Le moment est venu, je me dois au moins ça et je crois… que je vous le dois aussi. Mon blog existe depuis bientôt 8 mois, il est l’heure, je pense de faire un petit bilan de vie.

Huit mois, 16 notes, 102 commentaires, plus de 7000 mots, plus de 3500 clics, et Vous…

J’ai toujours été assez surpris du succès que pouvait rencontrer mon blog d’autant plus qu’il est purement et simplement anonyme pour celui qui aura tapé « blog annecy » dans Google (et oui ! Il y en a !). Je ne me présente que brièvement, je ne dis pas mes goûts, je n’affiche pas de photo. Pour ça, je vous adresse mes plus sincères remerciements : merci d’avoir soutenu, même dans les pires moments, un jeune homme anonyme, perdu et dont le blog était le seul moyen de crier.

Si mon blog continue d’exister aujourd’hui c’est en partie grâce à vous tous qui, régulièrement, venez me laisser un petit commentaire, m’envoyez un petit mail, me laissez un petit message sur rezog pour me dire que ce que j’écris vous plaît et, parfois, vous ressemble. Il n’a pas toujours été facile pour moi de le tenir à jour mais j’ai toujours réussi, malgré les retards, à parler de tout ce que j’avais sur le cœur, à parler des gays, à parler de la vie banale d’un jeune étudiant (presque) comme les autres à Annecy.
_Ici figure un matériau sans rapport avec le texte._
(** [math.Max(0, z)] for a [z] that is zero or below. *)
Lemma Max_zero_negative (z : float) :
  negative (Prim2SF z) -> Prim2SF z <> S754_nan -> Go.Max 0 z = 0%float.
Proof.
  intros Hneg Hnan. unfold Go.Max, is_nan.
  rewrite !eqb_spec, ltb_spec.
  change (Prim2SF 0) with (S754_zero false).
  change (Prim2SF infinity) with (S754_infinity false).
  change (get_sign 0) with false.
  destruct (Prim2SF z) as [s | s | | s m e]; simpl in Hneg; try subst s;
    try contradiction; try reflexivity.
  cbn. rewrite Z.compare_refl, Pos.compare_cont_refl. reflexivity.
Qed.

(** The factor of a resource that is at or above its target. *)
Lemma factor_under_pressure (usage target : float) :
  (0 <? target)%float = true ->
  (target <? infinity)%float = true ->
  (target <=? usage)%float = true ->
  Go.Max 0 (1 - usage / target)%float = 0%float.
Proof.
  rewrite !ltb_spec, leb_spec.
  change (Prim2SF 0) with (S754_zero false).
  change (Prim2SF infinity) with (S754_infinity false).
  intros Hpos Hfin Hle.
  pose proof (Prim2SF_valid target) as Hbt.
  pose proof (Prim2SF_valid usage) as Hbu.
  destruct (Prim2SF target) as [st | st | | st mt et] eqn:Ht; try discriminate.
  { destruct st; discriminate. }
  destruct st; [ discriminate | ].
  cbn [SpecFloat.valid_binary] in Hbt.
  assert (Hq : Prim2SF (usage / target) = S754_infinity false
               \/ exists m e, Prim2SF (usage / target) = S754_finite false m e
                              /\ scaled 1 0 <= scaled (Z.pos m) e).
  { rewrite div_spec, Ht.
    destruct (Prim2SF usage) as [su | su | | su mu eu] eqn:Hu; try discriminate.
    - destruct su; [ discriminate | ]. left. reflexivity.
    - destruct su; [ discriminate | ].
      cbn [SpecFloat.valid_binary] in Hbu.
      apply div_at_least_one; try assumption.
      unfold SFleb in Hle. rewrite (SFcompare_scaled mt mu et eu Hbt Hbu) in Hle.
      destruct (Z.compare_spec (scaled (Z.pos mt) et) (scaled (Z.pos mu) eu));
        [ lia | lia | discriminate ]. }
  destruct (one_minus_at_least_one _ Hq) as [Hneg Hnan].
  now apply Max_zero_negative.
Qed.
(** * AssignFlow: the task ledger, the tool dispatcher and the assistant session

    A shallow embedding of [assignflow.py]: the SQLite store behind
    [DatabaseManager], the tool dispatcher [AIChatWidget._execute_tool] and
    the streaming loop [AIChatWidget._call_deepseek_api], followed by the
    properties of the ledger and of the session that are proved about them.

    Conventions.
    - A Python [str] is a [string] holding its UTF-8 bytes; SQLite compares
      TEXT with the BINARY collation, i.e. bytewise, which is [String.compare].
    - A Python exception is a value of [exn]; a method that can raise returns
      [exn + A], and state survives an exception as it does in Python.
    - Floating point is outside the model: a float is kept as its lexeme. *)

From Stdlib Require Import ZArith List String Ascii Bool Lia.
From Stdlib Require Import Sorting.Sorted Sorting.Permutation.
From Stdlib Require Import DecimalString.
Import ListNotations.

Set Warnings "-register-all".

Local Open Scope string_scope.
Local Open Scope list_scope.
Local Open Scope Z_scope.

(* ================================================================== *)
(** ** Python values and exceptions *)
(* ================================================================== *)

Inductive exn_kind :=
| JSONDecodeError | ValueError | KeyError | TypeError | AttributeError
| OverflowError | IntegrityError | ProgrammingError | OtherError.

(** [str(e)] is [exn_msg]. *)
Record exn := mkExn { exn_kind_of : exn_kind; exn_msg : string }.

(** The values [json.loads] produces and the handlers pass around. *)
Inductive pyval :=
| PNone
| PBool (b : bool)
| PInt (z : Z)
| PFloat (lexeme : string)
| PStr (s : string)
| PList (l : list pyval)
| PDict (kvs : list (string * pyval)).

Definition Z_to_string (z : Z) : string := NilZero.string_of_int (Z.to_int z).

Definition ascii_lt (a : ascii) (n : N) : bool := N.ltb (N_of_ascii a) n.

Definition is_digit (a : ascii) : bool :=
  N.leb 48 (N_of_ascii a) && N.leb (N_of_ascii a) 57.

Definition digit_val (a : ascii) : Z := Z.of_N (N_of_ascii a) - 48.

(** [sep.join(l)] *)
Fixpoint join (sep : string) (l : list string) : string :=
  match l with
  | [] => ""
  | [s] => s
  | s :: r => (s ++ sep ++ join sep r)%string
  end.

Fixpoint str_contains (c : ascii) (s : string) : bool :=
  match s with
  | EmptyString => false
  | String a r => Ascii.eqb a c || str_contains c r
  end.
C’est avec un regard différent que je lis mes premières notes sur ce blog. Je me souviens précisément des moments où je les ai écrites. Je me souviens de mon état d’esprit, je me souviens… J’étais triste et je voyais mon avenir… Noir ! Aujourd’hui beaucoup de choses ont changé : cela fait plus de 6 mois que je suis avec mon Homme, mon entourage d’amis proches est au courant de mon homosexualité, je suis heureux… ! Heureux au point de m’assumer presque pleinement dans ma vie quotidienne. Mon seul souci reste et restera je pense encore longtemps ma famille qui n’est pas du tout prête à entendre ce que j’ai à lui avouer.

J’ai une pensée toute particulière ce soir à tous les jeunes désemparés. Ceux qui, comme j’ai pu l’être il ya longtemps, ne savent plus trop où ils sont et qui, en se regardant dans la glace le matin arrivent à se dévisager. Je veux leur dire que l’espoir est là, qu’il est possible de se faire accepter et qu’il faut arriver, malgré tout, à s’assumer tel qu’on est…

Etre gay et heureux, je vous le jure, c’est possible.